Si esto le entusiasma o le intriga, también le encantarán los libros del Dr. Scott Hahn, como The Fourth Cup o Consuming the Word. Si el concepto es nuevo para usted como joven católico, o si simplemente es tan joven de corazón como yo, disfrutará de la brillante charla del Padre Mike Schmitz a estudiantes universitarios, titulada "The Hour That will Change your Life". O, quizás solo quiera dedicar un tiempo a la oración con el sexto capítulo de Juan.

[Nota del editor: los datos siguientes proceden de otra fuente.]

(** * Patents per million: the data pipeline of [innovationsperMvers2.py]

    The script reads an OECD export, divides each observation by the
    population of its country, averages duplicates per (country, year),
    pivots to a country x year table, orders the countries by one of three
    policies and emits one value list per year for the chart.

    Modelling conventions.
    - A pandas frame is a list of rows, a Series a list of (label, value).
    - A float cell is [option Qc]: [None] is NaN, pandas' missing marker,
      and [Some q] an exact rational.  Rounding error, overflow and signed
      zeros of binary64 are outside the model.
    - The year column is held more closely: after [to_numeric] a year is
      NaN, a finite number or an infinity, and the cast to int
      ([astype_int64]) has the error pandas raises on an infinity and
      the value numpy gives beyond the int64 range.  [numeric_rows] is
      the same step on the frames on which neither arises.
    - The COUNTRY column is a column of text.
    - numpy's sorting kernel behind [sort_values] (kind = "quicksort", the
      default the script leaves in place) is a parameter of the sorter,
      constrained only by what numpy promises for it: an ordered
      permutation of the positions.  [argsort_simd] is the kernel numpy
      runs on x86 processors, for arrays of up to four keys.
    - Python's built-in [int] and pandas' [to_numeric] are parameters too;
      small decimal readers instantiate them in the examples.
    - The normalized rows are written to a CSV file and read back before
      the aggregation; the model hands them over unchanged. *)

From Stdlib Require Import List String Ascii Bool Arith ZArith Lia Lqa.
From Stdlib Require Import QArith Qcanon Qround DecimalString.
From Stdlib Require Import Permutation Sorting.Sorted OrderedTypeEx.
From Stdlib Require Import DecimalPos DecimalZ.
Import ListNotations.

Local Close Scope Qc_scope.
Local Close Scope Q_scope.
Local Open Scope list_scope.

(** ** Numbers *)

Definition Qcltb (x y : Qc) : bool :=
  match (x ?= y)%Qc with Lt => true | _ => false end.

Definition Qcleb (x y : Qc) : bool :=
  match (x ?= y)%Qc with Gt => false | _ => true end.

Definition Qc_of_Z (z : Z) : Qc := Q2Qc (inject_Z z).
Definition Qc_of_nat (n : nat) : Qc := Qc_of_Z (Z.of_nat n).

(** [a / b] on float columns: NaN propagates. *)
Definition fdiv (a b : option Qc) : option Qc :=
  match a, b with
  | Some x, Some y => Some (x / y)%Qc
  | _, _ => None
  end.

(** [col > 0]: a comparison with NaN is False. *)
Definition gt0 (p : option Qc) : bool :=
  match p with
  | Some q => Qcltb 0%Qc q
  | None => false
  end.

Sin embargo, si usted tiende a entender mejor las cosas a través de la evidencia científica y empírica, entonces es importante que investigue por su cuenta los milagros eucarísticos, especialmente los recientes para los que se dispuso de pruebas médicas sofisticadas, como el milagro de Buenos Aires de 1996. Uno de mis sitios favoritos para comenzar este viaje se llama Reason to Believe. Allí se puede ver gratis un documental informativo.
El Tomás en todos nosotros
Aquí un breve resumen. Los milagros eucarísticos son sucesos bastante comunes a lo largo de la historia en los que el Santísimo Sacramento se desprende de sus apariencias externas de pan y vino y, en cambio, revela su sustancia real: la verdad de las palabras de Jesús cuando dice "este es mi cuerpo" y "este es el cáliz de mi sangre". Hoy en día, podemos realizar sofisticadas pruebas médicas que revelan resultados consistentes.
Para mí, los más sorprendentes son los siguientes:
- El tipo de sangre del Santísimo Sacramento parece ser AB+.
- El tejido es tejido cardíaco vivo y palpitante. (Vea un video de una hostia palpitante aquí).
- El tejido cardíaco humano se integra con el pan aparente de una manera perfectamente observable pero inexplicable.
- El tejido cardíaco está perfundido con glóbulos blancos. Este es el estado del corazón humano que se autodestruye momentos antes de la muerte, particularmente una muerte en la que un trauma masivo precede a la asfixia, como ocurrió durante la crucifixión romana.
- El ADN presenta una anomalía. No se puede obtener un conjunto completo, ya que, en ningún otro caso, no existe información genética de un padre humano. Esta última parte deja poco margen para dudar de que el tejido solo puede ser del mismo Jesús.
Así como Jesús permitió a su discípulo dudoso Tomás examinar su corazón traspasado, Jesús nos permite examinar su corazón en la Eucaristía tan de cerca como sea necesario para entender que es realmente lo que Él dice que es. La Eucaristía es realmente el mismo Jesús. ¿Podemos ahora lamentar más plenamente la tragedia de que nos haya sido arrebatado?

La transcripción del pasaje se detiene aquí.